Assigned task:
Nothing but the lines below between the line holding "match s with" and the line holding "PUnicode _ => true", inclusive, should appear in the answer, each set down exactly.
^^^^
Definition hex_digit (n : N) : ascii :=
  match n with
  | 0 => "0" | 1 => "1" | 2 => "2" | 3 => "3" | 4 => "4" | 5 => "5"
  | 6 => "6" | 7 => "7" | 8 => "8" | 9 => "9" | 10 => "a" | 11 => "b"
  | 12 => "c" | 13 => "d" | 14 => "e" | _ => "f"
  end%N%char.

(** ['\\u{0:04x}'.format(n)] for [n < 0x10000]. *)
Definition u_escape (n : N) : string :=
  String "\" (String "u"
    (String (hex_digit (N.land (N.shiftr n 12) 15))
    (String (hex_digit (N.land (N.shiftr n 8) 15))
    (String (hex_digit (N.land (N.shiftr n 4) 15))
    (String (hex_digit (N.land n 15)) EmptyString))))).

(** The replacement of one character in [encode_basestring_ascii]:
    [ESCAPE_DCT] first, printable ASCII kept, everything else as
    [\uXXXX], above the basic plane as a surrogate pair. *)
Definition escape_char (c : N) : string :=
  if (c =? 92)%N then "\\"
  else if (c =? 34)%N then String "\" (String "034" EmptyString)
  else if (c =? 8)%N then "\b"
  else if (c =? 12)%N then "\f"
  else if (c =? 10)%N then "\n"
  else if (c =? 13)%N then "\r"
  else if (c =? 9)%N then "\t"
  else if ((32 <=? c) && (c <=? 126))%N then String (ascii_of_N c) EmptyString
  else if (c <? 65536)%N then u_escape c
  else
    let n := (c - 65536)%N in
    let s1 := N.lor 55296 (N.land (N.shiftr n 10) 1023) in
    let s2 := N.lor 56320 (N.land n 1023) in
    u_escape s1 +:+ u_escape s2.

Definition quote : string := String "034" EmptyString.

Definition encode_basestring_ascii (s : unicode) : string :=
  quote +:+ String.concat "" (escape_char <$> s) +:+ quote.

(** [floatstr] of the encoder, with [allow_nan] as it is by default. *)
Definition floatstr (f : pyfloat) : string :=
  match f with
  | FNan => "NaN"
  | FInf false => "Infinity"
  | FInf true => "-Infinity"
  | FFinite negative digits exponent =>
      (if negative then "-" else "") +:+ finite_repr digits exponent
  end.

(** [json.dumps(o)] with the default arguments: separators [", "] and
    [": "], no indentation, [ensure_ascii], keys in iteration order; an
    object that is no JSON value raises [TypeError]. *)
Fixpoint dumps (o : pyval) : pyexc + string :=
  match o with
  | PNone => inr "null"
  | PBool true => inr "true"
  | PBool false => inr "false"
  | PInt z => inr (str_of_int z)
  | PFloat f => inr (floatstr f)
  | PUnicode s => inr (encode_basestring_ascii s)
  | PList l | PTuple l =>
      exc_bind (collect (dumps <$> l))
        (λ ss, inr ("[" +:+ String.concat ", " ss +:+ "]"))
  | PDict d =>
      exc_bind
        (collect ((λ kv, match kv with
                         | (k, x) =>
                             exc_bind (dumps x)
                               (λ s, inr (encode_basestring_ascii k +:+ ": " +:+ s))
                         end) <$> d))
        (λ ss, inr ("{" +:+ String.concat ", " ss +:+ "}"))
  | POther _ _ => inl TypeError
  end.

End Json.

(** A byte string of printable ASCII characters only (space to tilde). *)
Fixpoint printable (s : string) : bool :=
  match s with
  | EmptyString => true
  | String a s' =>
      (32 <=? N_of_ascii a)%N && (N_of_ascii a <=? 126)%N && printable s'
  end.

(** An object made of JSON values only. *)
Fixpoint json_value (o : pyval) : bool :=
  match o with
  | PNone | PBool _ | PInt _ | PFloat _ | PUnicode _ => true
  | PList l | PTuple l => forallb json_value l
  | PDict d => forallb (λ kv, match kv with (_, x) => json_value x end) d
  | POther _ _ => false
  end.

(** ** The process and its surroundings *)

(** A [datetime.time]. *)
Record time : Type := Time {
  hour : nat;
  minute : nat;
  second : nat;
  microsecond : nat
}.

(** What a child process does once spawned: the status it exits with,
    what it writes to its two standard streams, and what it makes of the
    files. *)
Record completed : Type := Completed {
  returncode : Z;
  child_stdout : string;
  child_stderr : string;
  child_files : gmap string (pyexc + unicode) → gmap string (pyexc + unicode)
}.

(** The state the three methods read and write.
    - [dicts]: the mapping objects (such as [os.environ]) by address;
    - [files]: for each path that exists, what reading the file through
      the utf-8 codec gives: its text, or the exception raised when the
      file cannot be read or is no utf-8;
    - [writers]: the texts written so far through each open file object,
      one per call of [write], oldest first;
    - [stdout], [stderr]: what has reached the two standard streams;
    - [clock], [ticks]: the readings [datetime.datetime.now()] will give,
      and how many were taken;
    - [spawn]: what running a command does; [None] where the command
      cannot be started. *)
Record world : Type := World {
  dicts : gmap nat (gmap string string);
  files : gmap string (pyexc + unicode);
  writers : gmap nat (list unicode);
  stdout : string;
  stderr : string;
  clock : nat → time;
  ticks : nat;
  spawn : list string → option completed
}.

(** A method body: it runs in a world, leaves a world, and either raises or
    returns. *)
Definition Py (A : Type) : Type := world → world * (pyexc + A).

#[global] Instance Py_ret : MRet Py := λ A x w, (w, inr x).

#[global] Instance Py_bind : MBind Py := λ A B f m w,
  match m w with
  | (w', inl e) => (w', inl e)
  | (w', inr x) => f x w'
  end.

Definition lift {A : Type} (r : pyexc + A) : Py A := λ w, (w, r).

Definition set_dicts (f : gmap nat (gmap string string) → gmap nat (gmap string string))
    (w : world) : world :=
  World (f (dicts w)) (files w) (writers w) (stdout w) (stderr w)
        (clock w) (ticks w) (spawn w).

Definition set_writers (f : gmap nat (list unicode) → gmap nat (list unicode))
    (w : world) : world :=
  World (dicts w) (files w) (f (writers w)) (stdout w) (stderr w)
        (clock w) (ticks w) (spawn w).

Definition set_stdout (f : string → string) (w : world) : world :=
  World (dicts w) (files w) (writers w) (f (stdout w)) (stderr w)
        (clock w) (ticks w) (spawn w).

Definition set_stderr (f : string → string) (w : world) : world :=
  World (dicts w) (files w) (writers w) (stdout w) (f (stderr w))
        (clock w) (ticks w) (spawn w).

Definition set_ticks (f : nat → nat) (w : world) : world :=
  World (dicts w) (files w) (writers w) (stdout w) (stderr w)
        (clock w) (f (ticks w)) (spawn w).

Definition set_files
    (f : gmap string (pyexc + unicode) → gmap string (pyexc + unicode))
    (w : world) : world :=
  World (dicts w) (f (files w)) (writers w) (stdout w) (stderr w)
        (clock w) (ticks w) (spawn w).

(** [d[k] = v] on the mapping object at address [d]. *)
Definition dict_setitem (d : nat) (k v : string) : Py unit := λ w,
  (set_dicts (λ h, <[d := <[k := v]> (h !!! d)]> h) w, inr tt).

(** [fp.write(text)]. *)
Definition file_write (fp : nat) (text : unicode) : Py unit := λ w,
  (set_writers (λ ws, <[fp := ((ws !!! fp) ++ [text])%list]> ws) w, inr tt).

(** What the file behind [fp] holds once the writes are flushed. *)
Definition written (w : world) (fp : nat) : unicode :=
  concat (writers w !!! fp).

(** [codecs.open(path, "r", "utf-8")] followed by [read()]: the text of the
    file, the exception of a file that cannot be read or decoded,
    [IOError] when there is no file. *)
Definition read_text (path : string) : Py unicode := λ w,
  match files w !! path with
  | Some (inr text) => (w, inr text)
  | Some (inl e) => (w, inl e)
  | None => (w, inl IOError)
  end.

(** The [print] statement on a byte string. *)
Definition print (s : string) : Py unit := λ w,
  (set_stdout (λ out, out +:+ s +:+ LF) w, inr tt).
^^^^
Response to this exercise:
  match s with
  | EmptyString => true
  | String a s' =>
      (32 <=? N_of_ascii a)%N && (N_of_ascii a <=? 126)%N && printable s'
  end.

(** An object made of JSON values only. *)
Fixpoint json_value (o : pyval) : bool :=
  match o with
  | PNone | PBool _ | PInt _ | PFloat _ | PUnicode _ => true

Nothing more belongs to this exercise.